A couple of weeks ago I was reading an article in the Wall Street Journal about duopoly. A duopoly is an oligopoly limited to essentially two competitors. John Nash, the Nobel laureate economist, studied duopolies and showed that two powerful competitors will often act in a way that seems like collusion to keep smaller competitors out and exert tight control over a market, to their mutual benefit. The focus of the Wall Street Journal article was on the duopoly in American politics, the Democrat and Republican parties. However, there are numerous examples of duopoly in business, such as Visa and MasterCard, Airbus and Boeing, FedEx and UPS, just to mention a few. Recently, concerns have been raised that AT&T’s acquisition of T-Mobile will lead to a duopoly in the wireless industry with AT&T and Verizon controlling the market as a duopoly. Critics are complaining to the FCC that less competition in the mobile phone marketplace will lead to higher prices, fewer choices and poorer customer service.

It occurred to me that a similar situation exists in our industry. In our case, however, it is a triopoly rather than a duopoly with Waters, Agilent and Phenomenex dominating the HPLC column market. The creation of this triopoly has been facilitated by large corporations, particularly Big Pharma, aggressively reducing the numbers of column suppliers they buy from and bestowing “preferred vendor” status on just a few suppliers.  Procurement departments at these large companies then collude with their “preferred vendors” to limit the HPLC column choices available to their scientists.
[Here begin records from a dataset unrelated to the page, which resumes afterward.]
(** * Per-block operations of the beacon chain (package [blocks])

    A shallow embedding of the block operation processors
    ([ProcessEth1Data], [ProcessBlockRandao], [ProcessProposerSlashings],
    [ProcessAttesterSlashings], [ProcessBlockAttestations],
    [ProcessValidatorExits]) and the properties the specification states
    about them.

    Conventions of the embedding:
    - a [uint64] is a [Z]; sums and increments are reduced with [wrap64];
    - a byte is a [Z] below 256 and a [[]byte] is a [list Z]; a nil slice
      and an empty one are the same list, as they are for [bytes.Equal]
      and [proto.Equal];
    - the validator registry is a Go slice of pointers: the state holds a
      slice header, the backing arrays and the validator objects live in
      a [Heap], so that two headers on one array see each other's writes;
      the other repeated fields of the state are held by value, since the
      package keeps no second reference to them and a decoded message
      shares no element between two positions;
    - a processor runs in the monad [M]: it reads and writes the heap and
      ends with a value, an [error] or a run-time panic;
    - the collaborators that live in other packages ([helpers],
      [validators], [params], [hashutil], [bytesutil], [reflect]) are the
      fields of the class [Env]. *)

From Stdlib Require Import ZArith List Lia String.
From stdpp Require Import base option list gmap.

Local Open Scope Z_scope.

(** ** Machine integers and byte slices *)

Definition two64 : Z := 2 ^ 64.

(** Reduction of an unbounded integer to the [uint64] the code holds. *)
Definition wrap64 (x : Z) : Z := x mod two64.

(** [bytes.Equal]: same length and same content; nil equals empty. *)
Definition bytes_Equal (a b : list Z) : bool := bool_decide (a = b).

(** Heap addresses. *)
Abbreviation loc := positive.

(** A slice header over an array of pointers: the backing array and the
    length. The capacity is the length of the array in the heap. *)
Record slice := Slice { sl_arr : loc; sl_len : nat }.

#[global] Instance slice_eq_dec : EqDecision slice.
Proof. solve_decision. Defined.

(** ** Messages *)

Module Eth1Data.
Record t := mk { DepositRootHash32 : list Z; BlockHash32 : list Z }.
#[global] Instance Eth1Data_eq_dec : EqDecision t.
Proof. solve_decision. Defined.
End Eth1Data.

Module Eth1DataVote.
(** [Eth1Data] is a pointer to a message and may be nil. *)
Record t := mk { Eth1Data : option Eth1Data.t; VoteCount : Z }.
#[global] Instance Eth1DataVote_eq_dec : EqDecision t.
Proof. solve_decision. Defined.
End Eth1DataVote.

Module Validator.
Record t := mk {
  Pubkey : list Z;
  WithdrawalCredentialsHash32 : list Z;
  ExitEpoch : Z;
  PenalizedEpoch : Z;
  RandaoCommitmentHash32 : list Z;
  RandaoLayers : Z
}.
#[global] Instance Validator_eq_dec : EqDecision t.
Proof. solve_decision. Defined.

Definition set_randao (v : t) (commitment : list Z) (layers : Z) : t :=
  mk (Pubkey v) (WithdrawalCredentialsHash32 v) (ExitEpoch v)
     (PenalizedEpoch v) commitment layers.
End Validator.

Module ProposalSignedData.
Record t := mk { Slot : Z; Shard : Z; BlockRootHash32 : list Z }.
End ProposalSignedData.

Module ProposerSlashing.
(** The two proposal signatures are carried by the message and read
    nowhere in the package; they are left out. *)
Record t := mk {
  ProposerIndex : Z;
  ProposalData_1 : ProposalSignedData.t;
  ProposalData_2 : ProposalSignedData.t
}.
End ProposerSlashing.

Module AttestationData.
Record t := mk {
  Slot : Z;
  Shard : Z;
  JustifiedEpoch : Z;
  JustifiedBlockRootHash32 : list Z;
  LatestCrosslinkRootHash32 : list Z;
  ShardBlockRootHash32 : list Z
}.
#[global] Instance AttestationData_eq_dec : EqDecision t.
Proof. solve_decision. Defined.

Definition set_ShardBlockRootHash32 (d : t) (r : list Z) : t :=
  mk (Slot d) (Shard d) (JustifiedEpoch d) (JustifiedBlockRootHash32 d)
     (LatestCrosslinkRootHash32 d) r.
End AttestationData.

Module SlashableAttestation.
Record t := mk {
  ValidatorIndices : list Z;
  CustodyBitfield : list Z;
  Data : AttestationData.t
}.
End SlashableAttestation.

Module AttesterSlashing.
Record t := mk {
  SlashableAttestation_1 : SlashableAttestation.t;
  SlashableAttestation_2 : SlashableAttestation.t
}.
End AttesterSlashing.

Module Attestation.
Record t := mk {
  Data : AttestationData.t;
  AggregationBitfield : list Z;
  CustodyBitfield : list Z
}.
End Attestation.
(** * Breadth-first maze traversal (bfs.c): shallow embedding and proofs

    The C program keeps the maze in a two-dimensional array of cells and the
    BFS frontier in a singly linked list whose nodes also carry a parent
    pointer.  Here the maze is a record holding a list of rows, a cell
    pointer [&maze->cells[r][c]] is the pair [(r, c)], and the linked list is
    an arena [list list_t]: node [k]'s [next] is node [k + 1] (NULL after the
    last one) and a [list_t *] is an index into the arena.  Every memory
    access is checked against the rows that the maze holds (the grid itself,
    or the rows that [new_maze] allocates), and a failed check makes the
    whole computation return [OutOfBounds].  The two recursions that follow
    the links of the list take fuel and return [OutOfFuel] when it runs out.
    Standard input is the list of the characters still to be read, and the
    output is the list of the characters printed. *)

From Stdlib Require Import ZArith Ascii String Lia ZifyBool DecimalString.
From stdpp Require Import base list.

Local Open Scope Z_scope.

(** ** Constants *)

Definition MAX_ROWS : Z := 100.
Definition MAX_COLS : Z := 100.
Definition WALL : ascii := "#"%char.
Definition PATH : ascii := "."%char.
Definition NOTVISIT : Z := -1.
Definition TRUE : Z := 1.
Definition FALSE : Z := 0.
Definition NIL : Z := 0.

(** ** Machine integers

    [int] is 32 bits wide; sums and differences are reduced to the signed
    range. *)

Definition int_wrap (z : Z) : Z := (z + 2 ^ 31) mod 2 ^ 32 - 2 ^ 31.
Definition int_add (a b : Z) : Z := int_wrap (a + b).
Definition int_sub (a b : Z) : Z := int_wrap (a - b).

(** ** Structures *)

Record cell_t := Cell {
  c_x : Z;          (* x-coordinate (row)          *)
  c_y : Z;          (* y-coordinate (column)       *)
  c_cost : Z;       (* cost from nearest entrance  *)
  c_reach : Z;      (* reachability of the cell    *)
  c_soln : Z;       (* part of the shortest path   *)
  c_type : ascii    (* cell visualisation          *)
}.

Record maze_t := Maze {
  m_rows : Z;
  m_cols : Z;
  m_cost : Z;       (* lowest cost of solution     *)
  m_soln : Z;       (* maze has a solution         *)
  m_cells : list (list cell_t)
}.

Abbreviation cell_ptr := (Z * Z)%type.

Record list_t := Node {
  l_cell : cell_ptr;        (* corresponding cell in the maze      *)
  l_parent : option nat     (* parent node, [None] for NULL        *)
}.

(** ** Results of a run *)

Inductive result (A : Type) : Type :=
| Ok (a : A)
| OutOfBounds
| OutOfFuel.
Arguments Ok {A} a.
Arguments OutOfBounds {A}.
Arguments OutOfFuel {A}.

Definition bind {A B : Type} (r : result A) (k : A → result B) : result B :=
  match r with
  | Ok a => k a
  | OutOfBounds => OutOfBounds
  | OutOfFuel => OutOfFuel
  end.

Notation "'let*' x ':=' c1 'in' c2" := (bind c1 (fun x => c2))
  (at level 10, x name, c1 at level 100, c2 at level 200).
Notation "'let*' ' pat ':=' c1 'in' c2" :=
  (bind c1 (fun x => match x with pat => c2 end))
  (at level 10, pat pattern, c1 at level 100, c2 at level 200).

(** ** Memory: cells of the maze *)

Definition get_cell (m : maze_t) (p : cell_ptr) : option cell_t :=
  if decide (0 ≤ p.1 ∧ 0 ≤ p.2) then
    match m_cells m !! Z.to_nat p.1 with
    | Some row => row !! Z.to_nat p.2
    | None => None
    end
  else None.

Definition put_cell (m : maze_t) (p : cell_ptr) (c : cell_t) : maze_t :=
  match m_cells m !! Z.to_nat p.1 with
  | Some row =>
      Maze (m_rows m) (m_cols m) (m_cost m) (m_soln m)
           (<[Z.to_nat p.1 := <[Z.to_nat p.2 := c]> row]> (m_cells m))
  | None => m
  end.

Definition load (m : maze_t) (p : cell_ptr) : result cell_t :=
  match get_cell m p with
  | Some c => Ok c
  | None => OutOfBounds
  end.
This is all done to save their company money.

Procurement professionals that implement these “preferred vendor” policies don’t see any problem in limiting the choices of scientists. HPLC columns are just consumables like latex gloves and pipette tips, aren’t they? And, after all, large companies, like Waters and Agilent, are sure to have the highest quality products and offer cutting edge innovation, so procurement isn’t really impeding the scientist’s work by limiting their choices, are they?

I see it differently. Innovation is not limited to just a few large companies, and neither is product quality. When scientists are denied choice, their ability to innovate and produce their best work is impeded. Limiting choice may seem like a good idea to the people in procurement who use spreadsheet management to control costs, but it cheats the company out of fully leveraging its most valuable resource, its scientists.